• Problem to solve: Beginning with the first line, please return the entries exactly through the line that contains "all_chars (accepts f a) body = true ->", and leave out all later lines.

• Records for this exercise:
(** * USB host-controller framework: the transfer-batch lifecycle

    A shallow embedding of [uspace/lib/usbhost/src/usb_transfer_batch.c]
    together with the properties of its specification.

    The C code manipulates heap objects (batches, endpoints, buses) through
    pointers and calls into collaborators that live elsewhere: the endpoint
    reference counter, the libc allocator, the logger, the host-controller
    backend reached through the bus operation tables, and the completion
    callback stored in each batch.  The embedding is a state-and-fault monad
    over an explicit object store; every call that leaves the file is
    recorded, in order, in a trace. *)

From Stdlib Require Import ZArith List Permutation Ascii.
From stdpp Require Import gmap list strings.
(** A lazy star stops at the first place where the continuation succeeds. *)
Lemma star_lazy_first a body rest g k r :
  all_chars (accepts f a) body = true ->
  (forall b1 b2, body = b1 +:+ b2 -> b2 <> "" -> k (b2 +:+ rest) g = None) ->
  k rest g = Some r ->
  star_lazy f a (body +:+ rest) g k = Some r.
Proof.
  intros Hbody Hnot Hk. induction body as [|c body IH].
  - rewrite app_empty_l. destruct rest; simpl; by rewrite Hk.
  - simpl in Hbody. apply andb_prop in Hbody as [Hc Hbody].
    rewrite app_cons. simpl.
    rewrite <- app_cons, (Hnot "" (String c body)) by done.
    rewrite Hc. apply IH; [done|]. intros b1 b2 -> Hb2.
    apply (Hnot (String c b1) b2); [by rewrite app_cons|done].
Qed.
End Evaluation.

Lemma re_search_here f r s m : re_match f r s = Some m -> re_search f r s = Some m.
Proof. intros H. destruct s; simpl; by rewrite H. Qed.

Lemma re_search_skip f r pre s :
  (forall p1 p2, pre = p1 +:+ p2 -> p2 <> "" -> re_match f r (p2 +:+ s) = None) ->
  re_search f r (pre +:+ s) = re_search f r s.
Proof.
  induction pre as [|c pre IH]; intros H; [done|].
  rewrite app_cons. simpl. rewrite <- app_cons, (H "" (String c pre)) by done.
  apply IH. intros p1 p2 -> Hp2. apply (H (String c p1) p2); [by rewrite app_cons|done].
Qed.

• Answer to the problem:
(** * USB host-controller framework: the transfer-batch lifecycle

    A shallow embedding of [uspace/lib/usbhost/src/usb_transfer_batch.c]
    together with the properties of its specification.

    The C code manipulates heap objects (batches, endpoints, buses) through
    pointers and calls into collaborators that live elsewhere: the endpoint
    reference counter, the libc allocator, the logger, the host-controller
    backend reached through the bus operation tables, and the completion
    callback stored in each batch.  The embedding is a state-and-fault monad
    over an explicit object store; every call that leaves the file is
    recorded, in order, in a trace. *)

From Stdlib Require Import ZArith List Permutation Ascii.
From stdpp Require Import gmap list strings.
(** A lazy star stops at the first place where the continuation succeeds. *)
Lemma star_lazy_first a body rest g k r :
  all_chars (accepts f a) body = true ->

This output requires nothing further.